Write out each line from the data below that includes the word "Type".

━━━━

(** X12: on the document of a
    workflow, [_validate_workflow] passes exactly when there is a step,
    whatever the steps hold; and a workflow that passed never makes
    [build_graph] raise [IndexError]. *)
Theorem validation_guards_build_graph (w : Workflow.t) :
  Loader._validate_workflow (workflow_config w)
  = match Workflow.steps w with
    | [] => Raise (ValueError "Workflow must have at least one step")
    | _ => Ok (INFO, "Workflow validation passed"%string)
    end
  /\ (forall (mem : Type) refuses (b : builder mem) r,
        Loader._validate_workflow (workflow_config w) = Ok r ->
        fst (build_graph refuses w b) <> Raise IndexError).
Proof.
  assert (V : Loader._validate_workflow (workflow_config w)
              = match Workflow.steps w with
                | [] => Raise (ValueError "Workflow must have at least one step")
                | _ => Ok (INFO, "Workflow validation passed"%string)
                end).
  { unfold workflow_config. rewrite validate_mapping. cbn.
    now destruct (Workflow.steps w). }
  split; [exact V|].
  intros mem refuses b r H. rewrite V in H.
  destruct (Workflow.steps w) as [|first rest] eqn:S; [discriminate|].
  unfold build_graph, bind. rewrite S.
  destruct (add_nodes refuses _ (first :: rest) b) as [[g|e] b1] eqn:A.
  - cbn. discriminate.
  - apply add_nodes_raises in A. destruct A as (_ & [msg ->] & _).
    cbn. discriminate.
Qed.

(** ** The loader on sample files *)

Lemma load_workflow_reads_back_witness :
  Loader.load_workflow "workflow.json" Loader.Sample.files Loader.Sample.py_str
    Loader.Sample.decode_error (Loader.mk None [])
  = (inl (JDict Loader.Sample.document),
     Loader.mk (Some (JDict Loader.Sample.document))
       [(INFO, "Loaded workflow: demo"%string);
        (INFO, "Workflow validation passed"%string)]).
Proof.
  refine (load_workflow_reads_back "workflow.json"%string Loader.Sample.files
            Loader.Sample.py_str Loader.Sample.decode_error
            Loader.Sample.document (JStr "demo"%string)
            (JList [JDict [("id"%string, JStr "a"%string);
                           ("agent"%string, JStr "A"%string)]])
            (Loader.mk None []) eq_refl eq_refl _ eq_refl eq_refl eq_refl).
  vm_compute. repeat constructor; intros H; simpl in H; intuition discriminate.
Defined.

Lemma load_workflow_failure_witness :
  exists content config,
    Loader.Sample.files "draft.json" = Loader.Text content
    /\ Json.loads content = Some config
    /\ Loader.workflow_config
         (Loader.mk (Some (JDict Loader.Sample.draft))
            [(INFO, "Loaded workflow: None"%string)])
       = Some config
    /\ filter Loader.is_error [(INFO, "Loaded workflow: None"%string)]
       = filter Loader.is_error []
    /\ (Py.truthy config = true ->
        Loader.ensure_loaded "draft.json" Loader.Sample.files Loader.Sample.py_str
          Loader.Sample.decode_error
          (Loader.mk (Some (JDict Loader.Sample.draft))
             [(INFO, "Loaded workflow: None"%string)])
        = (inl tt,
           Loader.mk (Some (JDict Loader.Sample.draft))
             [(INFO, "Loaded workflow: None"%string)])).
Proof.
  exact (load_workflow_failure "draft.json"%string Loader.Sample.files
           Loader.Sample.py_str Loader.Sample.decode_error (Loader.mk None [])
           (Py.Engine
              (ValueError "Missing required key in workflow: workflow_name"))
           (Loader.mk (Some (JDict Loader.Sample.draft))
              [(INFO, "Loaded workflow: None"%string)])
           eq_refl).
Defined.

Lemma validation_guard_witness :
  Loader._validate_workflow (workflow_config Sample.two_steps)
  = Ok (INFO, "Workflow validation passed"%string)
  /\ fst (build_graph Sample.refuses Sample.two_steps (new_builder nat)) <> Raise IndexError.
Proof.
  split.
  - exact (proj1 (validation_guards_build_graph Sample.two_steps)).
  - exact (proj2 (validation_guards_build_graph Sample.two_steps) nat Sample.refuses
             (new_builder nat) (INFO, "Workflow validation passed"%string)
             (proj1 (validation_guards_build_graph Sample.two_steps))).
Defined.

(** * The agents *)

(** ** Loops *)

Lemma for_each_app {X S : Type} (a b : list X) (body : S -> X -> S + Py.raised) :
  forall s, Py.for_each (a ++ b) body s
            = Py.bind (Py.for_each a body s) (Py.for_each b body).
Proof.
  induction a as [|x a IH]; intros s; [reflexivity|].
  cbn [app Py.for_each]. destruct (body s x) as [s'|e]; [apply IH | reflexivity].
Qed.

Lemma existsb_eqb_in (e : string) (l : list string) :
  existsb (String.eqb e) l = true <-> In e l.
Proof.
  rewrite existsb_exists. split.
  - intros (x & I & E). apply String.eqb_eq in E. now subst.
  - intros I. exists e. split; [exact I | apply String.eqb_refl].
Qed.

Lemma existsb_eqb_out (e : string) (l : list string) :
  existsb (String.eqb e) l = false <-> ~ In e l.
Proof.
  rewrite <- existsb_eqb_in. destruct (existsb (String.eqb e) l); split; congruence.
Qed.

Lemma existsb_reversed {A : Type} (f : A -> bool) (l : list A) :
  existsb f (rev l) = existsb f l.
Proof.
  induction l as [|a l IH]; [reflexivity|].
  cbn [rev existsb]. rewrite List.existsb_app, IH. cbn [existsb].
  now rewrite orb_false_r, orb_comm.
Qed.

(** ** [ProspectSearchAgent]: deduplication *)

Section Dedup.

Local Abbreviation email_of := Agents.ProspectSearchAgent.email_of.
Local Abbreviation keep_new := Agents.ProspectSearchAgent.keep_new.
Local Abbreviation dedup := Agents.ProspectSearchAgent._deduplicate_leads.
Local Abbreviation email_among := Agents.ProspectSearchAgent.email_among.

(** The emails of leads, one by one. *)
Local Abbreviation keyed := (Forall2 (fun lead e => email_of lead = inl e)).

Lemma keep_new_cases seen acc lead :
  match email_of lead with
  | inl e =>
      keep_new (seen, acc) lead
      = inl (if negb (String.eqb e "") && negb (existsb (String.eqb e) seen)
             then (e :: seen, acc ++ [lead]) else (seen, acc))
  | inr x => keep_new (seen, acc) lead = inr x
  end.
Proof.
  unfold Agents.ProspectSearchAgent.keep_new.
  destruct (email_of lead) as [e|x]; cbn [Py.bind]; [|reflexivity].
  now destruct (negb (String.eqb e "") && negb (existsb (String.eqb e) seen)).
Qed.

Lemma is_new_true e seen :
  negb (String.eqb e "") && negb (existsb (String.eqb e) seen) = true
  <-> e <> ""%string /\ ~ In e seen.
Proof.
  rewrite andb_true_iff, !negb_true_iff, existsb_eqb_out, String.eqb_neq. tauto.
Qed.

(** What the loop keeps: the invariant of [seen_emails] and
    [unique_leads]. *)
Lemma dedup_loop leads : forall seen acc seen' acc' ks,
  Py.for_each leads keep_new (seen, acc) = inl (seen', acc') ->
  keyed acc ks -> seen = rev ks -> NoDup ks -> ~ In ""%string ks ->
  exists new ks',
    acc' = acc ++ new
    /\ keyed new ks'
    /\ seen' = rev (ks ++ ks')
    /\ NoDup (ks ++ ks')
    /\ ~ In ""%string (ks ++ ks')
    /\ incl new leads
    /\ (forall lead e, In lead leads -> email_of lead = inl e -> e <> ""%string ->
        In e (ks ++ ks')).
Proof.
  induction leads as [|lead leads IH]; intros seen acc seen' acc' ks L K S N E.
  - cbn in L. inversion L; subst. exists [], []. rewrite !List.app_nil_r.
    repeat split; auto using List.incl_nil_l. intros lead e I. destruct I.
  - cbn [Py.for_each] in L. pose proof (keep_new_cases seen acc lead) as C.
    destruct (email_of lead) as [e|x] eqn:EL; rewrite C in L; [|discriminate].
    destruct (negb (String.eqb e "") && negb (existsb (String.eqb e) seen)) eqn:F.
    + apply is_new_true in F. destruct F as [NE NI].
      assert (NI' : ~ In e ks) by (intros I; apply NI; subst seen; now apply List.in_rev in I).
      destruct (IH (e :: seen) (acc ++ [lead]) seen' acc' (ks ++ [e]) L)
        as (new & ks' & A & K' & S' & N' & E' & I' & Cov).
      * apply Forall2_app; [exact K | now constructor].
      * subst seen. now rewrite List.rev_app_distr.
      * apply NoDup_app; [exact N | repeat constructor; intros I; destruct I |].
        intros a Ia [<-|I]; [contradiction | destruct I].
      * rewrite List.in_app_iff. intros [I|[I|[]]]; [now apply E | now apply NE].
      * exists (lead :: new), (e :: ks'). rewrite <- !List.app_assoc in *. cbn [app] in *.
        repeat split; auto.
        -- intros a [<-|Ia]; [now left | right; now apply I'].
        -- intros l0 e0 [<-|Il] El Ne.
           ++ rewrite EL in El. inversion El; subst. apply List.in_or_app. right. now left.
           ++ now apply (Cov l0).
    + destruct (IH seen acc seen' acc' ks L K S N E)
        as (new & ks' & A & K' & S' & N' & E' & I' & Cov).
      exists new, ks'. repeat split; auto.
      * intros a Ia. right. now apply I'.
      * intros l0 e0 [<-|Il] El Ne; [|now apply (Cov l0)].
        rewrite EL in El. inversion El; subst e0.
        apply List.in_or_app. left.
        destruct (String.eqb_spec e ""); [contradiction|]. cbn [negb andb] in F.
        apply negb_false_iff, existsb_eqb_in in F. subst seen. now apply List.in_rev.
Qed.

(** Leads with distinct, non-empty emails that are not yet seen are all
    kept. *)
Lemma dedup_keeps leads : forall ks seen acc,
  keyed leads ks -> NoDup ks -> ~ In ""%string ks ->
  (forall e, In e ks -> ~ In e seen) ->
  Py.for_each leads keep_new (seen, acc) = inl (rev ks ++ seen, acc ++ leads).
Proof.
  induction leads as [|lead leads IH]; intros ks seen acc K N E D.
  - inversion K; subst. cbn. now rewrite List.app_nil_r.
  - inversion K as [|? e ? ks0 El K0]; subst. cbn [Py.for_each].
    pose proof (keep_new_cases seen acc lead) as C. rewrite El in C. rewrite C.
    assert (F : negb (String.eqb e "") && negb (existsb (String.eqb e) seen) = true).
    { apply is_new_true. split.
      - intros ->. apply E. now left.
      - apply D. now left. }
    rewrite F. inversion N; subst.
    rewrite (IH ks0 (e :: seen) (acc ++ [lead])); auto.
    + cbn [rev]. now rewrite <- !List.app_assoc.
    + intros I. apply E. now right.
    + intros e0 I [<-|I']; [contradiction|]. apply (D e0); [now right | exact I'].
Qed.

(** The loop from two sets of seen emails, one holding [extra] more. *)
Lemma dedup_loop_seen leads : forall extra seen seen0 acc acc0 seen1 out,
  (forall e, In e seen <-> In e extra \/ In e seen0) ->
  Py.for_each leads keep_new (seen0, acc0) = inl (seen1, out) ->
  exists seen' X,
    out = acc0 ++ X
    /\ Py.for_each leads keep_new (seen, acc)
       = inl (seen',
              acc ++ filter (fun lead =>
                               match email_of lead with
                               | inl e => negb (existsb (String.eqb e) extra)
                               | inr _ => false
                               end) X)
    /\ (forall e, In e seen' <-> In e extra \/ In e seen1).
Proof.
  induction leads as [|lead leads IH]; intros extra seen seen0 acc acc0 seen1 out Eq L.
  - cbn in L. inversion L; subst. exists seen, []. cbn. rewrite !List.app_nil_r. auto.
  - cbn [Py.for_each] in *.
    pose proof (keep_new_cases seen0 acc0 lead) as C0.
    pose proof (keep_new_cases seen acc lead) as C.
    destruct (email_of lead) as [e|x] eqn:El; rewrite C0 in L; [|discriminate].
    rewrite C.
    destruct (String.eqb_spec e "") as [E0|NE]; cbn [negb andb] in *.
    { destruct (IH extra seen seen0 acc acc0 seen1 out Eq L) as (s' & X & -> & R & Q).
      exists s', X. auto. }
    destruct (existsb (String.eqb e) seen0) eqn:B0; cbn [negb] in *.
    + assert (B : existsb (String.eqb e) seen = true).
      { apply existsb_eqb_in, Eq. right. now apply existsb_eqb_in. }
      rewrite B. cbn [negb].
      destruct (IH extra seen seen0 acc acc0 seen1 out Eq L) as (s' & X & -> & R & Q).
      exists s', X. auto.
    + destruct (existsb (String.eqb e) extra) eqn:Bx.
      * assert (B : existsb (String.eqb e) seen = true).
        { apply existsb_eqb_in, Eq. left. now apply existsb_eqb_in. }
        rewrite B. cbn [negb].
        destruct (IH extra seen (e :: seen0) acc (acc0 ++ [lead]) seen1 out) as
          (s' & X & -> & R & Q); [|exact L|].
        { intros a. rewrite Eq. cbn [In]. split; [tauto|].
          intros [I|[<-|I]]; auto. left. now apply existsb_eqb_in. }
        exists s', (lead :: X). rewrite <- List.app_assoc. split; [reflexivity|].
        split; [|exact Q]. cbn [filter]. rewrite El, Bx. exact R.
      * assert (B : existsb (String.eqb e) seen = false).
        { apply existsb_eqb_out. rewrite Eq. intros [I|I].
          - apply existsb_eqb_out in Bx. contradiction.
          - apply existsb_eqb_out in B0. contradiction. }
        rewrite B. cbn [negb].
        destruct (IH extra (e :: seen) (e :: seen0) (acc ++ [lead]) (acc0 ++ [lead])
                     seen1 out) as (s' & X & -> & R & Q); [|exact L|].
        { intros a. cbn [In]. rewrite Eq. tauto. }
        exists s', (lead :: X). rewrite <- List.app_assoc. split; [reflexivity|].
        split; [|exact Q]. cbn [filter]. rewrite El, Bx. cbn [negb].
        rewrite R. now rewrite <- List.app_assoc.
Qed.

━━━━

* _Task result_
  /\ (forall (mem : Type) refuses (b : builder mem) r,
Lemma for_each_app {X S : Type} (a b : list X) (body : S -> X -> S + Py.raised) :
Lemma existsb_reversed {A : Type} (f : A -> bool) (l : list A) :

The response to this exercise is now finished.